Но за Яшу снова заступилась просвирня:
– Да ведь он, поди, еще не кушал, а ты с вином.
– Ах, Господи! Да иди ты, святоша несчастный! – неторопливо прервала Анисья, которой почему-то неприятен был весь этот разговор про Яшину часовенку. – Иди ты за своей просвиркой. Здесь тебя больше не надо.
Но Яша продолжал стоять и успокаивал Анисью:
– А ничего, я подожду. Я привышный.
Тогда Анисья повернулась к Митьке:
– Сыграй, Митя, што нибудь задумное. Скушно што-ето мне стало.

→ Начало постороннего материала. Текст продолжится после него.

(** A database object designates the directory it was opened on. *)
Record DB := { location : Path }.

Inductive IterKind := Keys | Values | Items.

(** Calls that reach the engine or the file system, in the order made. *)
Inductive Event :=
| EvOpen (p : Path) (o : Options)
| EvGet (k : bytes)
| EvPut (k v : bytes)
| EvDelete (k : bytes)
| EvKeyMayExist (k : bytes)
| EvWrite (w : WriteBatch)
| EvIter (kind : IterKind)
| EvRmtree (p : Path).

#[global] Instance BlockBasedTableFactory_eq_dec : EqDecision BlockBasedTableFactory.
Proof. solve_decision. Defined.
#[global] Instance Options_eq_dec : EqDecision Options.
Proof. solve_decision. Defined.
#[global] Instance WriteOp_eq_dec : EqDecision WriteOp.
Proof. solve_decision. Defined.
#[global] Instance DB_eq_dec : EqDecision DB.
Proof. solve_decision. Defined.
#[global] Instance IterKind_eq_dec : EqDecision IterKind.
Proof. solve_decision. Defined.
#[global] Instance Event_eq_dec : EqDecision Event.
Proof. solve_decision. Defined.

(** What a path holds: a database directory with its key/value table; a
    directory the engine refuses to open (lock held by another process,
    corrupt files), with the cause the engine reports; a plain directory; a
    regular file; a directory the process has no permission on. *)
Inductive Dir :=
| Db (t : gmap bytes bytes)
| Unopenable (cause : string)
| Folder
| File
| Unreadable.

#[global] Instance Dir_eq_dec : EqDecision Dir.
Proof. solve_decision. Defined.

(** The world outside the store object.  [handles] counts, for each directory
    on which a database object of this process is alive, the references that
    keep the object alive: the store's [_db] and one per live iterator.  The
    object is closed, and the directory's lock given back, when the last
    reference goes.  References held by the local variables of a method are
    not counted where they do not outlive the call.

    Paths are taken as written: the model resolves neither [..] nor symbolic
    links, so two paths name the same directory only if they are equal. *)
Record World := {
  cwd : Path;                 (* os.getcwd() *)
  disk : gmap Path Dir;       (* what is there, by absolute path *)
  handles : gmap Path nat;
  trace : list Event;
}.

Definition log (e : Event) (w : World) : World :=
  {| cwd := cwd w; disk := disk w; handles := handles w; trace := trace w ++ [e] |}.

Definition set_disk (d : gmap Path Dir) (w : World) : World :=
  {| cwd := cwd w; disk := d; handles := handles w; trace := trace w |}.

Definition set_handles (hs : gmap Path nat) (w : World) : World :=
  {| cwd := cwd w; disk := disk w; handles := hs; trace := trace w |}.

(** One more reference to the object [h], one less. *)
Definition retain (h : DB) (w : World) : World :=
  set_handles (<[location h := S (default 0%nat (handles w !! location h))]> (handles w)) w.

Definition release (h : DB) (w : World) : World :=
  set_handles
    match handles w !! location h with
    | Some (S (S n)) => <[location h := S n]> (handles w)
    | _ => base.delete (location h) (handles w)
    end w.

(** *** The tree of directories *)

(** [q] is [loc] or lies beneath it. *)
Definition under (loc q : Path) : Prop :=
  Pathlib.root q = Pathlib.root loc
  ∧ Pathlib.parts loc `prefix_of` Pathlib.parts q.

#[global] Instance under_dec : RelDecision under.
Proof. intros loc q. unfold under. apply _. Defined.

(** [p.parent] *)
Definition parent (p : Path) : Path :=
  {| Pathlib.root := Pathlib.root p; Pathlib.parts := removelast (Pathlib.parts p) |}.

(** [q] is a directory in which an entry can be made: the root, or a
    directory within the process's reach. *)
Definition dir_exists (w : World) (q : Path) : bool :=
  match Pathlib.parts q, disk w !! q with
  | [], _ => true
  | _, Some (Db _) | _, Some (Unopenable _) | _, Some Folder => true
  | _, _ => false
  end.

(** What the engine reports when it cannot make a directory in [q]. *)
Definition mkdir_error (w : World) (q : Path) : string :=
  match disk w !! q with
  | Some File => "IO error: Not a directory"
  | Some Unreadable => "IO error: Permission denied"
  | _ => "IO error: No such file or directory"
  end.

(** *** Key order *)

#[global] Instance byte_lexico_po : StrictOrder (@lexico byte _).
Proof.
  unfold lexico, byte_lexico. split.
  - intros a H. exact (N.lt_irrefl _ H).
  - intros a b c. apply N.lt_trans.
Qed.

#[global] Instance byte_lexico_trichotomy : TrichotomyT (@lexico byte _).
Proof.
  intros a b. unfold lexico, byte_lexico.
  destruct (trichotomyT lexico (Byte.to_N a) (Byte.to_N b)) as [[H|H]|H].
  - left; left. exact H.
  - left; right.
    pose proof (Byte.of_to_N a) as Ha. rewrite H, Byte.of_to_N in Ha. congruence.
  - right. exact H.
Defined.

(** Entries are listed in ascending key order; [item_le] is that order on
    entries. *)
Definition item_le (x y : bytes * bytes) : Prop := ¬ lexico (y.1) (x.1).

#[global] Instance item_le_dec : RelDecision item_le.
Proof. intros x y. unfold item_le. apply _. Defined.

(** The entries of a table, as an iterator meets them. *)
Definition entries (t : gmap bytes bytes) : list (bytes * bytes) :=
  merge_sort item_le (map_to_list t).

(** *** Opening, and the handle's methods

    Every call is logged first.  A handle whose directory has vanished or is
    no database makes the engine raise. *)

Definition table_at (w : World) (h : DB) : Result (gmap bytes bytes) :=
  match disk w !! location h with
  | Some (Db t) => Ok t
  | _ => Raise (RocksError "IO error")
  end.

(** What the engine raises when the lock it asks for is held by an object
    of the same process. *)
Definition lock_held : Exn := RocksError "IO error: lock hold by current process".

(** [rocksdb.DB(path, opts)]: the path is taken relative to the current
    directory.  The engine takes the directory's lock, which it refuses to do
    while an object of this process is alive on the directory.  With
    [create_if_missing], a database is made in a plain directory, and a
    missing directory is made first, the last component only: its parent
    has to be there.  The directory is made before the lock is tried. *)
Definition open (p : Path) (o : Options) : ST World DB := λ w,
  let w := log (EvOpen p o) w in
  let loc := Pathlib.absolute (cwd w) p in
  let locked := bool_decide (is_Some (handles w !! loc)) in
  let opened (d : gmap Path Dir) :=
    (Ok {| location := loc |},
     set_handles (<[loc := 1%nat]> (handles w)) (set_disk d w)) in
  match disk w !! loc with
  | Some (Db _) => if locked then (Raise lock_held, w) else opened (disk w)
  | Some (Unopenable cause) => (Raise (RocksError cause), w)
  | Some Unreadable => (Raise (RocksError "IO error: Permission denied"), w)
  | Some File => (Raise (RocksError "IO error: Not a directory"), w)
  | Some Folder =>
      if create_if_missing o
      then if locked then (Raise lock_held, w)
           else opened (<[loc := Db ∅]> (disk w))
      else (Raise (RocksError "Invalid argument: does not exist"), w)
  | None =>
      if create_if_missing o
      then if dir_exists w (parent loc)
           then if locked
                then (Raise lock_held, set_disk (<[loc := Folder]> (disk w)) w)
                else opened (<[loc := Db ∅]> (disk w))
           else (Raise (RocksError (mkdir_error w (parent loc))), w)
      else (Raise (RocksError "Invalid argument: does not exist"), w)
  end.

(** Run [f] on the table behind [h], storing the table it returns. *)
Definition on_table {A} (h : DB) (f : gmap bytes bytes → A * gmap bytes bytes)
  : ST World A := λ w,
  match table_at w h with
  | Ok t => let '(a, t') := f t in
            (Ok a, set_disk (<[location h := Db t']> (disk w)) w)
  | Raise e => (Raise e, w)
  end.

(** Run [f] on the table behind [h] without changing it. *)
Definition read_table {A} (h : DB) (f : gmap bytes bytes → A) : ST World A := λ w,
  match table_at w h with
  | Ok t => (Ok (f t), w)
  | Raise e => (Raise e, w)
  end.

Definition get (h : DB) (k : bytes) : ST World (option bytes) := λ w,
  read_table h (λ t, t !! k) (log (EvGet k) w).

Definition put (h : DB) (k v : bytes) : ST World unit := λ w,
  on_table h (λ t, (tt, <[k := v]> t)) (log (EvPut k v) w).

Definition delete (h : DB) (k : bytes) : ST World unit := λ w,
  on_table h (λ t, (tt, base.delete k t)) (log (EvDelete k) w).

Definition apply_op (t : gmap bytes bytes) (op : WriteOp) : gmap bytes bytes :=
  match op with
  | WPut k v => <[k := v]> t
  | WDelete k => base.delete k t
  end.

(** [db.write(batch)]: the batch's mutations in order, as one commit. *)
Definition write (h : DB) (b : WriteBatch) : ST World unit := λ w,
  on_table h (λ t, (tt, foldl apply_op t b)) (log (EvWrite b) w).

(** *** Iterators

    An iterator sees the table as it was when the iterator was made, and
    keeps the database object it was made from alive.  It is not positioned
    until it is sought; iterating it yields the entries from its position
    onwards, one per step, and nothing when it has no position. *)
Record Iterator (A : Type) := {
  snapshot : list A;
  position : option nat;
  owner : DB;
}.
Arguments snapshot {A} _.
Arguments position {A} _.
Arguments owner {A} _.

Definition new_iterator {A} (kind : IterKind) (view : gmap bytes bytes → list A)
    (h : DB) : ST World (Iterator A) := λ w,
  let w := log (EvIter kind) w in
  match table_at w h with
  | Ok t => (Ok {| snapshot := view t; position := None; owner := h |}, retain h w)
  | Raise e => (Raise e, w)
  end.

Definition iterkeys : DB → ST World (Iterator bytes) :=
  new_iterator Keys (λ t, (entries t).*1).

Definition itervalues : DB → ST World (Iterator bytes) :=
  new_iterator Values (λ t, (entries t).*2).

Definition iteritems : DB → ST World (Iterator (bytes * bytes)) :=
  new_iterator Items entries.

Definition seek_to_first {A} (it : Iterator A) : Iterator A :=
  {| snapshot := snapshot it; position := Some 0%nat; owner := owner it |}.

(** [next(it)]: the entry at the position and the iterator moved past it, or
    nothing ([StopIteration]) when the position is not valid. *)
Definition next {A} (it : Iterator A) : option (A * Iterator A) :=
  match position it with
  | Some n =>
      match snapshot it !! n with
      | Some x =>
          Some (x, {| snapshot := snapshot it; position := Some (S n);
                      owner := owner it |})
      | None => None
      end
  | None => None
  end.

(** Everything [for x in it] meets. *)
Definition remaining {A} (it : Iterator A) : list A :=
  match position it with
  | Some n => drop n (snapshot it)
  | None => []
  end.

(** The iterator goes out of existence, and its reference with it. *)
Definition dispose {A} (it : Iterator A) : ST World unit := λ w,
  (Ok tt, release (owner it) w).

(** *** The approximate-membership probe

    What the bloom filter answers is the engine's business.  It is a
    parameter [may_exist] of the model: given the table and a key, [true] for
    "may be there", [false] for "is not there". *)
Section Probe.
Context (may_exist : gmap bytes bytes → bytes → bool).

(** [db.key_may_exist(key)], with the default [fetch=False]: a pair of the
    answer and [None]. *)
Definition key_may_exist (h : DB) (k : bytes) : ST World (bool * option bytes) := λ w,
  read_table h (λ t, (may_exist t k, None)) (log (EvKeyMayExist k) w).

End Probe.

(** [shutil.rmtree(path)]: the directory goes with all that lies beneath it.
    A missing path, a regular file and a directory out of the process's
    reach make it raise.  When the obstacle lies deeper in the tree, how
    much is gone by the time it is met depends on the order in which the
    tree is walked; the model leaves the tree whole. *)
Definition rmtree (p : Path) : ST World unit := λ w,
  let w := log (EvRmtree p) w in
  let loc := Pathlib.absolute (cwd w) p in
  match disk w !! loc with
  | None => (Raise FileNotFoundError, w)
  | Some File => (Raise NotADirectoryError, w)
  | Some _ =>
      if bool_decide (map_Forall (λ q d, under loc q → d ≠ Unreadable) (disk w))
      then (Ok tt, set_disk (filter (λ qd, ¬ under loc qd.1) (disk w)) w)
      else (Raise PermissionError, w)
  end.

Все расселись поудобнее, затихли. Митька откинулся и, полузакрыв глаза, заиграл и начал напевать:
Ах, девка красна, черноброва,
С рубчатой белою косой.
Анисья подшиблась, устремила взгляд куда-то через стены вдаль и сочным, задумчивым голосом вступила:
Д – полюбила девка парня —
Потеряла свой спокой.
А за нею следом уже все дружно и созвучно подхватили:
Ах, быстра реченька глубока
Прихожу к тебе с тоской,
Ты тоску мою размоешь,
Белу косу расплетешь.
Д – белу косу расплетешь,
Ах, тело белое возьмешь…
Еще звучала песня, как Анисья сорвалась с места и, наливая себе стакан вина, выкрикнула:
– Эх, не дождуся знать-то я мила дружка! Зазнобила, видно, его сердце другая, новая сударушка… Лесная, подколодная змея! – и, запрокинув голову, она большими глотками, по-мужски, стала пить вино. И не видела, что как раз в эту минуту в дверях появился рослый, румяный, с небольшой бородкой, в плохо залатанном тулупе мужик. Остановившись, он пристально посмотрел на Анисью и сказал со смехом:
– Оставь мне хоть на донышке!
– Пришел? – радостно произнесла Анисья. – А я с горя запила… Ну-ка, выпей для сугреву. Ишь, шубенка-то у те ветром пошитая, – говорила она, наливая ему вина. – Эх, милый мой!.. Мотька!.. Зачем мы только с тобой на свет родились, эдакие сволочи!.. Ну, што наша за жизнь с тобой проклятая? Я не хочу так больше жить! Ты понимаешь – не желаю!.. Митька, заводи какую-нибудь самую печальную! Плакать я хочу сегодня… Боже мой – весь свет слезами затоплю я.